In January, I published a post that contained the findings of a study I did on Facebook. That post, entitled “Student Life on the Facebook” was widely read – it may be the reason you follow my blog today. Since then, I’ve posted other findings from my studies, in blog form. I’ve presented these findings in conferences and journals, and I’m currently writing them up into a comprehensive journal article.
Shortly after Student Life on the Facebook was posted, someone added it to Wikipedia’s entry about Facebook. A few times a day, someone clicked through from Wikipedia to my blog, and found my research on Facebook.
On August 16, the Wikpedia registered editor L1AM, leaving the comments “tweaking”, “cleanup” and “thining (sic) out links”, edited the Facebook Wikipedia entry, removing the link to my research. On that day, L1AM removed over 25 links to a variety of sources, from personal weblogs to mainstream media sources. L1AM also removed a number of paragraphs from the entry, contributing to a one-day edit in which 15% of the article was removed [1].
As Wikipedia was a very small fraction of my traffic, I didn’t notice that Wikipedia wasn’t linking to me until a few days ago. When I checked the entry and saw the edits, I was frankly surprised. While a number of blog entries remained, including a humorous piece on Facebook Etiquette by CollegeHumor.com, my work was deleted. No longer would people researching the Facebook via Wikipedia stumble on to my research (and publications).

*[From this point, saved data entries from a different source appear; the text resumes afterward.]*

(** Once the first matcher that uses buckets has looked up the key. *)
Lemma multi_any_looked_up i key a ms ipx buckets :
  Forall (λ m, ipset_ok (ipset m)) ms → prefixKeyFromIP i = Some key → FromStdIP (T := T) i = Some a →
  (ipx = None ∨ ipx = Some a) → seen_ok ms buckets →
  let st := if decide (key ∈ buckets) then (byte_to_Z (default x00 (head key)), buckets) else (1, {[key]} ∪ buckets) in
  (multi_any_ip ms i st.1 ipx st.2).1 = existsb (λ m, Match m i) ms ∧
  (existsb (λ m, Match m i) ms = false → seen_ok ms (multi_any_ip ms i st.1 ipx st.2).2).
Proof.
  intros Hok Ek Ea Hx Hseen. destruct (key_family i key Ek) as (Hhead & H4 & H6).
  destruct (decide (key ∈ buckets)) as [Hin|Hout]; cbn [fst snd].
  - rewrite (multi_any_known i a ms _ ipx buckets Ea); [by split| |done|].
    + destruct Hhead as [-> | ->]; vm_compute; done.
    + intros m Hm Hsk. apply (Hseen key i m Hin Ek Hm). unfold fam_heur.
      destruct Hhead as [Hh|Hh]; rewrite Hh in Hsk; cbn [from_option id] in Hsk.
      * rewrite (proj2 H4 Hh). change (byte_to_Z x04) with 4 in Hsk. cbn in Hsk.
        rewrite andb_true_r, andb_false_r, orb_false_r in Hsk. by rewrite Hsk.
      * rewrite (proj2 H6 Hh). change (byte_to_Z x06) with 6 in Hsk. cbn in Hsk.
        rewrite andb_true_r, andb_false_r in Hsk. cbn in Hsk. rewrite Hsk. apply orb_true_r.
  - rewrite (multi_any_known i a ms 1 ipx _ Ea); [|done|done|].
    + split; [done|]. cbn [snd]. by apply seen_ok_add.
    + intros m Hm Hsk. cbn in Hsk. by rewrite !andb_false_r in Hsk.
Qed.

Lemma multi_any_ip_spec i ms : ∀ ipx buckets, Forall (λ m, ipset_ok (ipset m)) ms →
  (ipx = None ∨ ipx = FromStdIP (T := T) i) → seen_ok ms buckets →
  (multi_any_ip ms i 0 ipx buckets).1 = existsb (λ m, Match m i) ms ∧
  (existsb (λ m, Match m i) ms = false → seen_ok ms (multi_any_ip ms i 0 ipx buckets).2).
Proof.
  induction ms as [|m ms IH]; intros ipx buckets Hok Hx Hseen; [by cbn|].
  pose proof Hok as [Hm Hok']%Forall_cons_1.
  destruct (heur4 m || heur6 m) eqn:Eh.
  - pose proof (key_addr i) as Ki. destruct (prefixKeyFromIP i) as [key|] eqn:Ek.
    + destruct (FromStdIP i) as [a|] eqn:Ea; [|done].
      pose proof (multi_any_looked_up i key a (m :: ms) ipx buckets Hok Ek Ea Hx Hseen) as Hl. cbv zeta in Hl.
      cbn [multi_any_ip]. rewrite decide_True, Eh, Ek by done.
      assert (Hst : byte_to_Z (default x00 (head key)) ≠ 0).
      { destruct (key_family i key Ek) as ([-> | ->] & _); vm_compute; done. }
      destruct (decide (key ∈ buckets)); cbn [fst snd multi_any_ip] in Hl; by rewrite decide_False in Hl.
    + destruct (FromStdIP i) eqn:Ea; [done|]. rewrite (existsb_none i _ Ea). cbn [multi_any_ip].
      rewrite decide_True, Eh, Ek by done. by split.
  - apply orb_false_iff in Eh as [E4 E6]. cbn [multi_any_ip]. rewrite decide_True, E4, E6 by done. cbn [orb andb].
    assert (Hi : match ipx with Some a => Some a | None => FromStdIP i end = FromStdIP i)
      by (destruct Hx as [-> | ->]; [done|by destruct (FromStdIP i)]).
    rewrite Hi. destruct (FromStdIP i) as [a|] eqn:Ea; [|by rewrite (existsb_none i _ Ea)].
    cbn [existsb]. rewrite (match_addr m i a Ea). destruct (matchAddr m a); cbn [orb]; [by split|].
    assert (Hsub : seen_ok ms buckets) by (intros key j m' ? ? ?; apply (Hseen key j m'); [done..|by right]).
    destruct (IH (Some a) buckets Hok' (or_intror eq_refl) Hsub) as [IH1 IH2]. split; [done|].
    intros Hno key j m' Hk Hj [->|Hm']%elem_of_cons Hf; [|by eapply IH2].
    unfold fam_heur in Hf. rewrite E4, E6, !andb_false_r in Hf. done.
Qed.

Lemma Multi_Match_existsb i : Multi_Match mm i = existsb (λ m, Match m i) mm.
Proof.
  unfold Multi_Match. destruct (FromStdIP i) as [a|] eqn:Ea; [|by rewrite existsb_none].
  induction mm as [|m ms IH]; [done|]. apply Forall_cons_1 in Hmm as [_ Hms].
  cbn. rewrite (match_addr m i a Ea), <- IH; done.
Qed.

Lemma multi_any_loop_spec ips : ∀ buckets, seen_ok mm buckets →
  multi_any_loop mm buckets ips = existsb (Multi_Match mm) ips.
Proof.
  induction ips as [|i ips IH]; intros buckets Hs; [done|]. cbn [multi_any_loop existsb].
  destruct (multi_any_ip_spec i mm None buckets Hmm (or_introl eq_refl) Hs) as [H1 H2].
  destruct (multi_any_ip mm i 0 None buckets) as [found buckets']. cbn [fst snd] in H1, H2. subst found.
  rewrite (Multi_Match_existsb i). destruct (existsb _ mm); [done|]. cbn [orb]. by apply IH, H2.
Qed.

Lemma Multi_AnyMatch_existsb ips : Multi_AnyMatch mm ips = existsb (Multi_Match mm) ips.
Proof.
  destruct ips as [|i [|j ips]]; [done|cbn; by rewrite orb_false_r|]. apply multi_any_loop_spec.
  by intros key k m ?%elem_of_empty.
Qed.

End multi.
(** ** The combined matcher: [Matches] *)

(** What the views hold, as folds over the addresses. *)
Definition bucket_add (f : bool) (b : gmap (list byte) Addr) (i : ip) : gmap (list byte) Addr :=
  match prefixKeyFromIP i, FromStdIP (T := T) i with
  | Some key, Some a =>
      if bool_decide (Is4 a = f) then match b !! key with Some _ => b | None => <[key := a]> b end else b
  | _, _ => b
  end.
Definition of_family (f : bool) (i : ip) : option Addr :=
  match FromStdIP (T := T) i with Some a => if bool_decide (Is4 a = f) then Some a else None | None => None end.

Definition filled (nh4 nh6 np4 np6 : bool) (v : ipViews) (ips : list ip) : ipViews :=
  mkViews (if nh4 then Some (foldl (bucket_add true) (default ∅ (buckets4 v)) ips) else buckets4 v)
          (if nh6 then Some (foldl (bucket_add false) (default ∅ (buckets6 v)) ips) else buckets6 v)
          (if np4 then Some (default [] (precise4 v) ++ omap (of_family true) ips) else precise4 v)
          (if np6 then Some (default [] (precise6 v) ++ omap (of_family false) ips) else precise6 v).

Definition all_valid (ips : list ip) : Prop := Forall (λ i, is_Some (FromStdIP (T := T) i)) ips.

Lemma view_add_spec heur prec f key i a b p :
  prefixKeyFromIP i = Some key → FromStdIP (T := T) i = Some a → Is4 a = f → (heur = true → is_Some b) →
  view_add (T := T) heur prec key i b p =
  Some (if heur then Some (bucket_add f (default ∅ b) i) else b, if prec then Some (default [] p ++ [a]) else p).
Proof.
  intros Ek Ea Hf Hb. unfold view_add, bucket_add. rewrite Ek, Ea, bool_decide_true by done.
  destruct heur; [|by destruct prec]. destruct (Hb eq_refl) as [b0 ->]. cbn [from_option id].
  by destruct (b0 !! key); destruct prec.
Qed.

Lemma views_loop_spec nh4 nh6 np4 np6 ips : ∀ v,
  (nh4 = true → is_Some (buckets4 v)) → (nh6 = true → is_Some (buckets6 v)) →
  (np4 = true → is_Some (precise4 v)) → (np6 = true → is_Some (precise6 v)) →
  match views_loop (T := T) nh4 nh6 np4 np6 v ips with
  | None => ¬ all_valid ips
  | Some v' => all_valid ips ∧ v' = filled nh4 nh6 np4 np6 v ips
  end.
Proof.
  induction ips as [|i ips IH]; intros v H4 H6 P4 P6; cbn [views_loop].
  { split; [apply Forall_nil_2|]. unfold filled. cbn [foldl omap list_omap]. destruct v as [b4 b6 p4 p6]. cbn in *.
    destruct nh4, nh6, np4, np6; repeat match goal with H : true = true → is_Some _ |- _ => destruct (H eq_refl) as [? ->]; clear H end;
      cbn [from_option id]; by rewrite ?app_nil_r. }
  pose proof (key_addr i) as Ki. destruct (prefixKeyFromIP i) as [key|] eqn:Ek.
  2:{ destruct (FromStdIP i) eqn:Ea; [done|]. intros [Hv _]%Forall_cons_1. rewrite Ea in Hv. by destruct Hv. }
  destruct (FromStdIP i) as [a|] eqn:Ea; [|done]. destruct Ki as [K4 K6].
  assert (Hcons : all_valid (i :: ips) ↔ all_valid ips).
  { unfold all_valid. rewrite list.Forall_cons, Ea. split; [by intros [_ ?]|]. by split. }
  assert (Hfam : of_family true i = (if Is4 a then Some a else None) ∧
                 of_family false i = (if Is4 a then None else Some a)).
  { unfold of_family. rewrite Ea. by destruct (Is4 a). }
  rewrite K4, K6. destruct a as [x|x]; cbn [Is4 Is6] in *.
  - rewrite (view_add_spec nh4 np4 true key i (Addr4 x)) by done.
    specialize (IH (mkViews (if nh4 then Some (bucket_add true (default ∅ (buckets4 v)) i) else buckets4 v) (buckets6 v)
                      (if np4 then Some (default [] (precise4 v) ++ [Addr4 x]) else precise4 v) (precise6 v))).
    cbn [buckets4 buckets6 precise4 precise6] in IH.
    destruct (views_loop nh4 nh6 np4 np6 _ ips) as [v'|].
    + destruct IH as [Hv ->]; [by destruct nh4|done|by destruct np4|done|]. split; [by apply Hcons|].
      unfold filled. cbn [foldl omap list_omap buckets4 buckets6 precise4 precise6]. destruct Hfam as [-> ->].
      assert (bucket_add false (default ∅ (buckets6 v)) i = default ∅ (buckets6 v)) as ->
        by (unfold bucket_add; rewrite Ek, Ea; done).
      f_equal; [by destruct nh4|destruct np4; cbn [from_option id]; by rewrite <- ?app_assoc].
    + rewrite Hcons. apply IH; [by destruct nh4|done|by destruct np4|done].
  - rewrite (view_add_spec nh6 np6 false key i (Addr6 x)) by done.
    specialize (IH (mkViews (buckets4 v) (if nh6 then Some (bucket_add false (default ∅ (buckets6 v)) i) else buckets6 v)
                      (precise4 v) (if np6 then Some (default [] (precise6 v) ++ [Addr6 x]) else precise6 v))).
    cbn [buckets4 buckets6 precise4 precise6] in IH.
    destruct (views_loop nh4 nh6 np4 np6 _ ips) as [v'|].
    + destruct IH as [Hv ->]; [done|by destruct nh6|done|by destruct np6|]. split; [by apply Hcons|].
      unfold filled. cbn [foldl omap list_omap buckets4 buckets6 precise4 precise6]. destruct Hfam as [-> ->].
      assert (bucket_add true (default ∅ (buckets4 v)) i = default ∅ (buckets4 v)) as ->
        by (unfold bucket_add; rewrite Ek, Ea; done).
      f_equal; [by destruct nh6|destruct np6; cbn [from_option id]; by rewrite <- ?app_assoc].
    + rewrite Hcons. apply IH; [done|by destruct nh6|done|by destruct np6].
Qed.

Section views.
Context (ips : list ip).

Abbreviation bfold f := (foldl (bucket_add f) ∅ ips).
Abbreviation pfold f := (omap (of_family f) ips).

(** All the addresses of one family match. *)
Definition fam_ok (m : HeuristicIPMatcher T) (f : bool) : Prop :=
  ∀ i a, i ∈ ips → FromStdIP (T := T) i = Some a → Is4 a = f → matchAddr m a = true.

Lemma forallb_families (m : HeuristicIPMatcher T) : forallb (Match m) ips = true ↔ all_valid ips ∧ fam_ok m true ∧ fam_ok m false.
Proof.
  rewrite forallb_iff. unfold all_valid, fam_ok. rewrite !list.Forall_forall. split.
  - intros Hall. split_and!.
    + intros i Hi. specialize (Hall i Hi). unfold Match in Hall. destruct (FromStdIP i); [by eexists|done].
    + intros i a Hi Ea _. rewrite <- (match_addr m i a Ea). auto.
    + intros i a Hi Ea _. rewrite <- (match_addr m i a Ea). auto.
  - intros (Hv & Ht & Hf) i Hi. destruct (Hv i Hi) as [a Ea]. rewrite (match_addr m i a Ea).
    destruct (Is4 a) eqn:E4; [by eapply Ht|by eapply Hf].
Qed.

While L1AM did not cite a particular reason for the deletion, I wanted to explore the potential rationale behind his decision. My particular case may be somewhat unique, but the notion of impartial academics posting real research data to blogs is hardly novel. Consider how many times a day a blog post passes through your newsreader with empirical statistical data – this shows that blogs are becoming a method of research dissemination.
Wikipedia presents a clear set of guidelines as to what is considered a reliable source. As you might imagine, this covers a wide variety of source areas; since we’re concentrating on blogs, here is the blog (self-published source) policy:
A self-published source is a published source that has not been subject to any form of independent fact-checking, or where no one stands between the writer and the act of publication. It includes personal websites, and books published by vanity presses. Anyone can create a website or pay to have a book published, and then claim to be an expert in a certain field. For that reason, self-published books, personal websites, and blogs are largely not acceptable as sources.
Exceptions to this may occur when well-known professional researchers self-publish within their fields of expertise or when well-known professional journalists publish their own material. In some cases, these may be acceptable as sources, so long as their work has been previously printed in credible third-party publications and they are writing under their own names and not under pseudonyms.
However, editors should exercise caution for two reasons: first, if the information on the professional researcher’s blog (or self-published equivalent) is really worth reporting, someone else will have done so; secondly, the information has been self-published, which means it has not been subject to any independent form of fact-checking.
In general it is preferable to wait until other sources have had time to review or comment on self-published sources.
Reports by anonymous individuals, or those without a track record of publication to judge their reliability, do not warrant citation at all, until such time as it is clear that the report has gained cachet, in which case it can be noted as a POV.
I’ll parse this a little. Blogs are generally not considered an acceptable source for Wikipedia entries, unless:
- The blog is written by a well-known, professional researcher writing within his or her filed of expertise, as long as their work (though not the work in question) has been previously published by credible, third-party publications.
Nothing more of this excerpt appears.